Feeling like crap can make me more productive.
Went to the Emergency room last Friday night with vicious stabbing pain in the bones of the right side of my face. This was the gripping climax of a demonic sinus infection that's been putting me under the weather for the past 2 months.
I fled the Emergency room when I heard a baby cry. This was a place to patch up people in dangerous states. I felt unqualified.
Saturday morning found me in the Urgent Care clinic. Doctors there are professional diagnosticians. It was my hope one could give me a reasonable explanation for the bizarre sensation of the spreading of my maxilla from whatever the hell it's attached to with a mini jaws of life.
The doctor was fun. He was Sherlock Holmes with the questions and probing into the history of anything related to the pain: I first felt it after going skeet shooting. The right side of my face was hurting on the ride home. I told my companions of the likelihood of a tooth abscess - my best guess at the source of the pain. They ridiculed me saying I just had my face pressed against a blasting shotgun. The pain went away and didn't recur for 2 weeks. 3 days before the Emergency room event it reappeared - much stronger. And so on ... I have a history of sinus infections... got my right deviated sinus repaired during some cosmetic surgery 2 years ago...allegedly... but still manage to have chronic sinusitis.
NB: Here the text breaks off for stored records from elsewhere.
(** What a whole run writes, logged in or not. *)
Lemma app_world `{Platform} canvas session form c w :
  let w1 := (save_pdf canvas "This is a valid medical report" "report.pdf" w).2 in
  world (app canvas session form c w)
  = if default false session then (script c w1).2 else w1.
Proof.
  unfold app. rewrite save_pdf_run. cbn [snd].
  destruct (default false session); cbn [negb].
  - by destruct (script c _) as [[e|[]] w2].
  - destruct (login_pressed form); [destruct (_ && _)|]; done.
Qed.

(** X13: a run of a logged-in session with no button pressed, or with
    "Search" pressed, takes no reading of the clock and writes nothing but
    report.pdf in the working directory and, where the index directory
    could not be opened, a fresh index; over an index that can be read the
    report is the only file it writes. *)
Theorem idle_and_search_runs_write_the_report_only `{Platform} canvas form c w :
  match c with
  | NoClick | ClickSearch _ _ _ _ _ => True
  | _ => False
  end ->
  let r := app canvas (Some true) form c w in
  let report :=
    <[cwd := <["report.pdf" := Bytes (canvas "This is a valid medical report")]>
               (default ∅ (fs w !! cwd))]> (fs w) in
  ticks (world r) = ticks w
  /\ (forall p, p <> INDEX_DIR -> fs (world r) !! p = report !! p)
  /\ (forall docs, indexed w = Some docs -> fs (world r) = report).
Proof.
  intros Hc. cbv zeta. rewrite app_world.
  change (default false (Some true)) with true. cbv iota.
  rewrite save_pdf_run. cbn [snd].
  match goal with |- context [script c ?x] => set (w1 := x) end.
  destruct (script_reads_only c w1 Hc) as [Hfs Ht].
  rewrite Hfs, Ht. split; [done|].
  assert (indexed w1 = indexed w) as Hi.
  { unfold indexed, w1. cbn [fs set_fs]. by rewrite lookup_insert_ne. }
  split.
  - intros p Hp. unfold opened. destruct (indexed w1); [done|].
    cbn [fs set_fs]. by rewrite lookup_insert_ne.
  - intros docs Hr. rewrite <- Hi in Hr. by rewrite (opened_readable w1 docs Hr).
Qed.
(** * SHL Assessment Recommender: catalog pipeline and recommendation engine

    A shallow embedding of [main.py]: the scraper's name resolution, the
    default substitution and the deduplication loop of
    [scrape_shl_assessments], the cache read of
    [fetch_shl_assessments_async], the reply parsing of
    [get_recommendations_async], the [refresh_assessments] endpoint and the
    [fix_assessment_names] repair task.

    External services (Firecrawl, requests, Gemini, the clock, the cache
    file) are inputs of the functions below: each call that can raise is an
    [option], each file state a value of [CacheFile].  Strings are ASCII
    strings; the clock counts whole seconds. *)

From Stdlib Require Import ZArith Ascii String NArith.
From stdpp Require Import base tactics option list sets gmap strings sorting.

Local Open Scope Z_scope.
#[local] Set Warnings "-clear-no-such-hyp".

(** ** Python string primitives (ASCII fragment) *)

Module Py.

Definition code (c : ascii) : N := N_of_ascii c.

Definition in_range (lo hi : N) (c : ascii) : bool :=
  ((lo <=? code c) && (code c <=? hi))%N.

(** [str.isspace] on one character, which is also the class [\s] of [re]:
    tab to carriage return, the four separators 0x1c-0x1f, and space. *)
Definition isspace (c : ascii) : bool :=
  in_range 9 13 c || in_range 28 31 c || (code c =? 32)%N.

Definition isupper (c : ascii) : bool := in_range 65 90 c.
Definition islower (c : ascii) : bool := in_range 97 122 c.
Definition isdigit (c : ascii) : bool := in_range 48 57 c.
Definition iscased (c : ascii) : bool := isupper c || islower c.

(** The class [\w] of [re]: letters, digits and the underscore. *)
Definition isword (c : ascii) : bool :=
  iscased c || isdigit c || (code c =? 95)%N.

Definition to_lower (c : ascii) : ascii :=
  if isupper c then ascii_of_N (code c + 32) else c.
Definition to_upper (c : ascii) : ascii :=
  if islower c then ascii_of_N (code c - 32) else c.

Definition is_empty (s : string) : bool :=
  match s with EmptyString => true | _ => false end.

(** [str.lower] *)
Fixpoint lower (s : string) : string :=
  match s with
  | EmptyString => EmptyString
  | String c r => String (to_lower c) (lower r)
  end.

(** [str.title]: a cased character is upper-cased when the character
    before it is not cased, and lower-cased when it is. *)
Fixpoint title_go (previous_is_cased : bool) (s : string) : string :=
  match s with
  | EmptyString => EmptyString
  | String c r =>
      String (if previous_is_cased then to_lower c else to_upper c)
             (title_go (iscased c) r)
  end.
Definition title (s : string) : string := title_go false s.

(** Removal of the leading, respectively trailing, characters that
    satisfy [p]. *)
Fixpoint lstrip_with (p : ascii → bool) (s : string) : string :=
  match s with
  | EmptyString => EmptyString
  | String c r => if p c then lstrip_with p r else s
  end.

Fixpoint rstrip_with (p : ascii → bool) (s : string) : string :=
  match s with
  | EmptyString => EmptyString
  | String c r =>
      let r' := rstrip_with p r in
      if is_empty r' && p c then EmptyString else String c r'
  end.

(** [str.strip()] and [str.rstrip(chars)] for a one-character [chars]. *)
Definition strip (s : string) : string :=
  lstrip_with isspace (rstrip_with isspace s).
Definition rstrip (ch : ascii) (s : string) : string :=
  rstrip_with (λ c, bool_decide (c = ch)) s.

(** [str.split(sep)] for a one-character separator: never the empty
    list, [''.split('/')] is [['']]. *)
Fixpoint split (sep : ascii) (s : string) : list string :=
  match s with
  | EmptyString => [EmptyString]
  | String c r =>
      if bool_decide (c = sep) then EmptyString :: split sep r
      else match split sep r with
           | p :: ps => String c p :: ps
           | [] => [String c EmptyString]
           end
  end.

(** [str.startswith] *)
Fixpoint startswith (s prefix : string) : bool :=
  match prefix, s with
  | EmptyString, _ => true
  | String _ _, EmptyString => false
  | String p ps, String c r => bool_decide (c = p) && startswith r ps
  end.

(** [str.endswith] *)
Definition endswith (s suffix : string) : bool :=
  startswith (String.rev s) (String.rev suffix).

(** [sub in s] *)
Fixpoint contains (sub s : string) : bool :=
  startswith s sub ||
  match s with
  | EmptyString => false
  | String _ r => contains sub r
  end.

(** [str.replace(old, new)] for a non-empty [old]: the occurrences are
    taken left to right and do not overlap.  [skip] counts the characters
    of a matched occurrence that are still to be dropped. *)
Fixpoint replace_go (old new : string) (skip : nat) (s : string) : string :=
  match s with
  | EmptyString => EmptyString
  | String c r =>
      match skip with
      | S k => replace_go old new k r
      | O =>
          if startswith s old
          then new +:+ replace_go old new (Nat.pred (String.length old)) r
          else String c (replace_go old new 0 r)
      end
  end.
Definition replace (old new s : string) : string := replace_go old new 0 s.

(** [re.findall(r'\d+', s)]: the maximal runs of digits, left to right.
    [cur] is the run being read, most recent digit first. *)
Fixpoint findall_digits_go (cur : option string) (s : string) : list string :=
  match s with
  | EmptyString => option_list (String.rev <$> cur)
  | String c r =>
      if isdigit c
      then findall_digits_go (Some (String c (default EmptyString cur))) r
      else option_list (String.rev <$> cur) ++ findall_digits_go None r
  end.
Definition findall_digits : string → list string := findall_digits_go None.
The doctor tapped my face, but there was no reaction as would be if there was a sinus situation. Got an xray. I could see across the room the white triangle of pus to the right of my nose. Yuch! It was a sensational maxillary sinus infection.
Eight days so far on antibiotics and I still feel crappy. I want to jump out of my skin. I'm having existential quandaries because life isn't fun these days. Things have usually been nice for me, so I have underdeveloped coping skills. But I'm working on some now. I'm lifting weights and cleaning and doing all the things I hate to do because now they can't make me feel any worse. By the way, I hate to write. The unpleasantness of this task is eclipsed by chronic pain.
Some day I hope to return to comfort. On that lovely day, my house should be clean, tasks caught up, and a lot of thinking chronicled.